The church was initially built with a domed ceiling and a mural depicting Christ Pantocrator painted by C. D. Duval in 1870 but this was replaced by a pitched roof in 1962 after dry rot destroyed the original. The front of the church is made of channelled ashlar with a three bay Corinthian order portico with a modillion cornice. The sides of the church have Corinthian pilasters, windows with pediments and the original polygonal apse can be found at the back of the building. Renovations to the stainless steel roof, slating, lintels, leadwork and masonry were funded by English Heritage and the Heritage Lottery Fund with work undertaken from 2009 onwards.

The church building was first listed by Historic England on 18 January 1980 and under the Planning (Listed Buildings and Conservation Areas) Act 1990 as amended for its special architectural or historic interest. An annexe was built to accommodate a school and serves as a church hall for other events.

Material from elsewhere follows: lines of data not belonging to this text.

(** ** Lemmas: what reading any bytes gives *)
Lemma unbe_snoc l b : unbe (l ++ [b]) = unbe l * 256 + b.
Proof. unfold unbe. by rewrite fold_left_app. Qed.
Lemma unbe_bound l : Forall is_byte l → 0 ≤ unbe l < 256 ^ len l.
Proof.
  induction l as [|b l IH] using rev_ind; [by intros|]. intros [Hl Hb]%Forall_app.
  rewrite Forall_singleton in Hb. specialize (IH Hl). rewrite unbe_snoc, length_app. simpl length.
  replace (Z.of_nat (length l + 1)) with (Z.succ (Z.of_nat (length l))) by lia.
  rewrite Z.pow_succ_r by lia. revert IH. generalize (256 ^ len l). unfold is_byte in Hb. intros; lia.
Qed.
Lemma read_be_any k r x r' :
  Forall is_byte r → read_be k r = Some (x, r') →
  0 ≤ x < 256 ^ Z.of_nat k ∧ Forall is_byte r' ∧ len r' + Z.of_nat k = len r.
Proof.
  unfold read_be. intros Hr. case_decide as Hl; [done|]. intros [= <- <-].
  rewrite <- (take_drop k r), Forall_app in Hr. destruct Hr as [Ht Hd]. split; [|split; [done|]].
  - apply unbe_bound in Ht. rewrite length_take in Ht.
    by replace (k `min` length r)%nat with k in Ht by lia.
  - rewrite length_drop. lia.
Qed.
Lemma get_any r s r' :
  Forall is_byte r → get r = Ok (s, r') → short s ∧ Forall is_byte r' ∧ len r' + 2 + slen s = len r.
Proof.
  unfold get. intros Hr. destruct (read_be 2 r) as [[x r1]|] eqn:E; [|done].
  apply read_be_any in E as (Hx & Hr1 & Hl); [|done]. case_decide as Hlen; [done|]. intros [= <- <-].
  assert (slen (of_bytes (take (Z.to_nat x) r1)) = x) as Hs.
  { rewrite <- length_chars. unfold of_bytes. rewrite String.list_ascii_of_string_of_list_ascii, length_fmap, length_take. lia. }
  unfold short. rewrite Hs, length_drop. change (256 ^ Z.of_nat 2) with 65536 in Hx.
  split_and!; [lia| |lia]. rewrite <- (take_drop (Z.to_nat x) r1), Forall_app in Hr1. apply Hr1.
Qed.
Lemma get_all_any n r l r' :
  Forall is_byte r → get_all n r = Ok (l, r') →
  length l = n ∧ Forall short l ∧ Forall is_byte r' ∧ ∃ b, put_all l = Ok b ∧ len r' + len b = len r.
Proof.
  revert r l. induction n as [|n IH]; intros r l Hr; cbn [get_all].
  - intros [= <- <-]. split_and!; [done..|]. exists []. split; [done|simpl; lia].
  - intros ([s r1] & Hs & ([l1 r2] & Hl & [= <- <-])%res_bind_ok)%res_bind_ok.
    apply get_any in Hs as (Hs & Hr1 & E1); [|done].
    apply IH in Hl as (<- & Hl & Hr2 & b & Hb & E2); [|done]. split_and!; [done|by constructor|done|].
    exists ((be 2 (slen s) ++ bytes s) ++ b). cbn [put_all]. unfold put, short in *.
    rewrite decide_False by lia. cbn [mbind res_bind]. rewrite Hb. split; [done|].
    rewrite !length_app, length_be. pose proof (length_bytes s). lia.
Qed.
Lemma read_nums_any n r l r' :
  Forall is_byte r → read_nums n r = Ok (l, r') →
  length l = n ∧ Forall is_u64 l ∧ len r' + 8 * Z.of_nat n = len r.
Proof.
  revert r l. induction n as [|n IH]; intros r l Hr; cbn [read_nums].
  - intros [= <- <-]. split_and!; [done..|lia].
  - destruct (read_be 8 r) as [[x r1]|] eqn:E; [|done].
    apply read_be_any in E as (Hx & Hr1 & E1); [|done].
    intros ([l1 r2] & Hl & [= <- <-])%res_bind_ok. apply IH in Hl as (<- & Hl & E2); [|done].
    split_and!; [done| |lia]. constructor; [|done]. change (256 ^ Z.of_nat 8) with 18446744073709551616 in Hx. mlia.
Qed.
Lemma EncodeTx_short t : Forall short (tx_strings t) → ∃ b, EncodeTx t = Ok b ∧ len b ≤ 393262.
Proof.
  intros Hs. destruct (put_all_short _ Hs) as (s & Es & Hl). exists (s ++ write_nums (tx_nums t)).
  assert (len (s ++ write_nums (tx_nums t)) ≤ 393262) as Hlen.
  { rewrite length_app, length_write_nums. simpl length in *. lia. }
  split; [|done]. apply EncodeTx_ok. exists s. split; [done|]. split; [done|].
  change MaxBlockBytes with 2097152. lia.
Qed.
(** Account maps are only read through [acct]. *)
Lemma consistent_ext max max' tx b b' :
  (∀ f, default ∅ (b !! f) = default ∅ (b' !! f)) →
  consistent (Pool.mk max tx b) → consistent (Pool.mk max' tx b').
Proof.
  intros Hb [H1 H2]. unfold acct in *. simpl in *.
  split; unfold acct; simpl; intros *; rewrite <- Hb; auto.
Qed.

Section add.
Context `{Hasher}.
Implicit Types (p : Pool.t) (t : Tx.t).

(** [Add] on a transaction that has its identifier: the refusals, then the room
    made by a replaced transaction, then the insertion. *)
Definition with_acct p f : Pool.t :=
  Pool.mk (Pool.max p) (Pool.tx p) (<[f := acct p f]> (Pool.byAcct p)).
Definition make_room p t : Pool.t :=
  match acct p (Tx.From t) !! Tx.Nonce t with
  | Some old => Pool.mk (Pool.max p) (delete old (Pool.tx p))
      (<[Tx.From t := delete (Tx.Nonce t) (acct p (Tx.From t))]> (Pool.byAcct p))
  | None => with_acct p (Tx.From t)
  end.
Definition store p t : Pool.t :=
  Pool.mk (Pool.max p) (<[Tx.ID t := t]> (Pool.tx p))
    (<[Tx.From t := <[Tx.Nonce t := Tx.ID t]> (acct p (Tx.From t))]> (Pool.byAcct p)).
Lemma Add_cases p t :
  Add p t =
    let t := identified t in
    if decide (Pool.max p ≤ Z.of_nat (size (Pool.tx p))) then (p, errors_New "mempool full") else
    if decide (is_Some (Pool.tx p !! Tx.ID t)) then (p, Some ErrDuplicate) else
    if decide (is_Some (acct p (Tx.From t) !! Tx.Nonce t) ∧
               Tx.Fee t ≤ Tx.Fee (default Tx.zero (pending p (Tx.From t) (Tx.Nonce t))))
    then (with_acct p (Tx.From t), Some ErrNonce) else (store (make_room p t) t, nilerr).
Proof.
  unfold Add. fold (identified t). case_decide; [done|]. cbv zeta.
  generalize (identified t). intros u.
  destruct (Pool.tx p !! Tx.ID u) as [x|].
  { by rewrite decide_True by eauto. }
  rewrite decide_False by (intros [? ?]; done). unfold pending, make_room, store.
  destruct (acct p (Tx.From u) !! Tx.Nonce u) as [old|]; cbn [mbind option_bind].
  - case_decide.
    + rewrite decide_True; [done|]. split; [by eexists|]. done.
    + rewrite decide_False by naive_solver.
      rewrite acct_insert, decide_True, insert_delete_eq by done. simpl. by rewrite !insert_insert_eq.
  - rewrite decide_False by (intros [[? ?] ?]; done). unfold with_acct.
    rewrite acct_insert, decide_True by done. simpl. by rewrite !insert_insert_eq.
Qed.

==Administration and clergy==
The church is part of the Greek Orthodox Archdiocese of Thyateira and Great Britain of the Ecumenical Patriarchate of Constantinople. As of 2017 the Manchester community is served by The Reverend Presbyter Demetrios Kontelides, who succeeded the Archimandrite Nicolaos Sergakis.

Several priests (παπάς) have served the Greek community in Manchester since 1800, most notably Protopresbyter (Archpriest) Konstantinos Kallinikos (Κωνσταντίνος Καλλίνικος) from 1904 to his death in 1940. Kallinikos was honoured with the title of Grand Oikonomos (Μέγας Οικονόμος) by the Patriarch of Constantinople, awarded an honorary doctorate of Theology from the National and Kapodistrian University of Athens and granted the Order of the Redeemer for his services by George I of Greece.

==History of Manchester's Greek community==

The Greek community in Manchester was started in the early 19th century by emigrants from the Aegean island of Chios after the Chios massacre. Many of the first immigrants were traders of mastic who fled Turkish oppression during the Greek War of Independence. In April 1843 the community passed a vote for the creation of a Greek centre of worship in Manchester.

From 1843 to 1860 improvised churches were used for worship, including sites on Waterloo Road in the Strangeways area, a venue on Cheetham Hill Road and a chapel on Wellington Street. The growing Greek and Cypriot community in Manchester meant that a more permanent residence was required and a site in Broughton was acquired where building work started in 1860.

From the 1950s to 1970s the community grew further as more Greek-Cypriots emigrated to Manchester from Cyprus, some in response to the Turkish invasion of Cyprus and ongoing Cyprus dispute. As of 2009 there were an estimated 2,500 Greeks in Manchester, part of a total of 340,000 Greek nationals and people of Greek ancestry living in the UK recorded by the United Kingdom Census 2011 and the Office for National Statistics (ONS). Around 150 to 200 people attend Sunday services at the church in Broughton.

The church celebrated its 150th anniversary on Sunday 9 May 2010 with a sermon by the Archbishop of Thyateira Gregorios (Theocharous).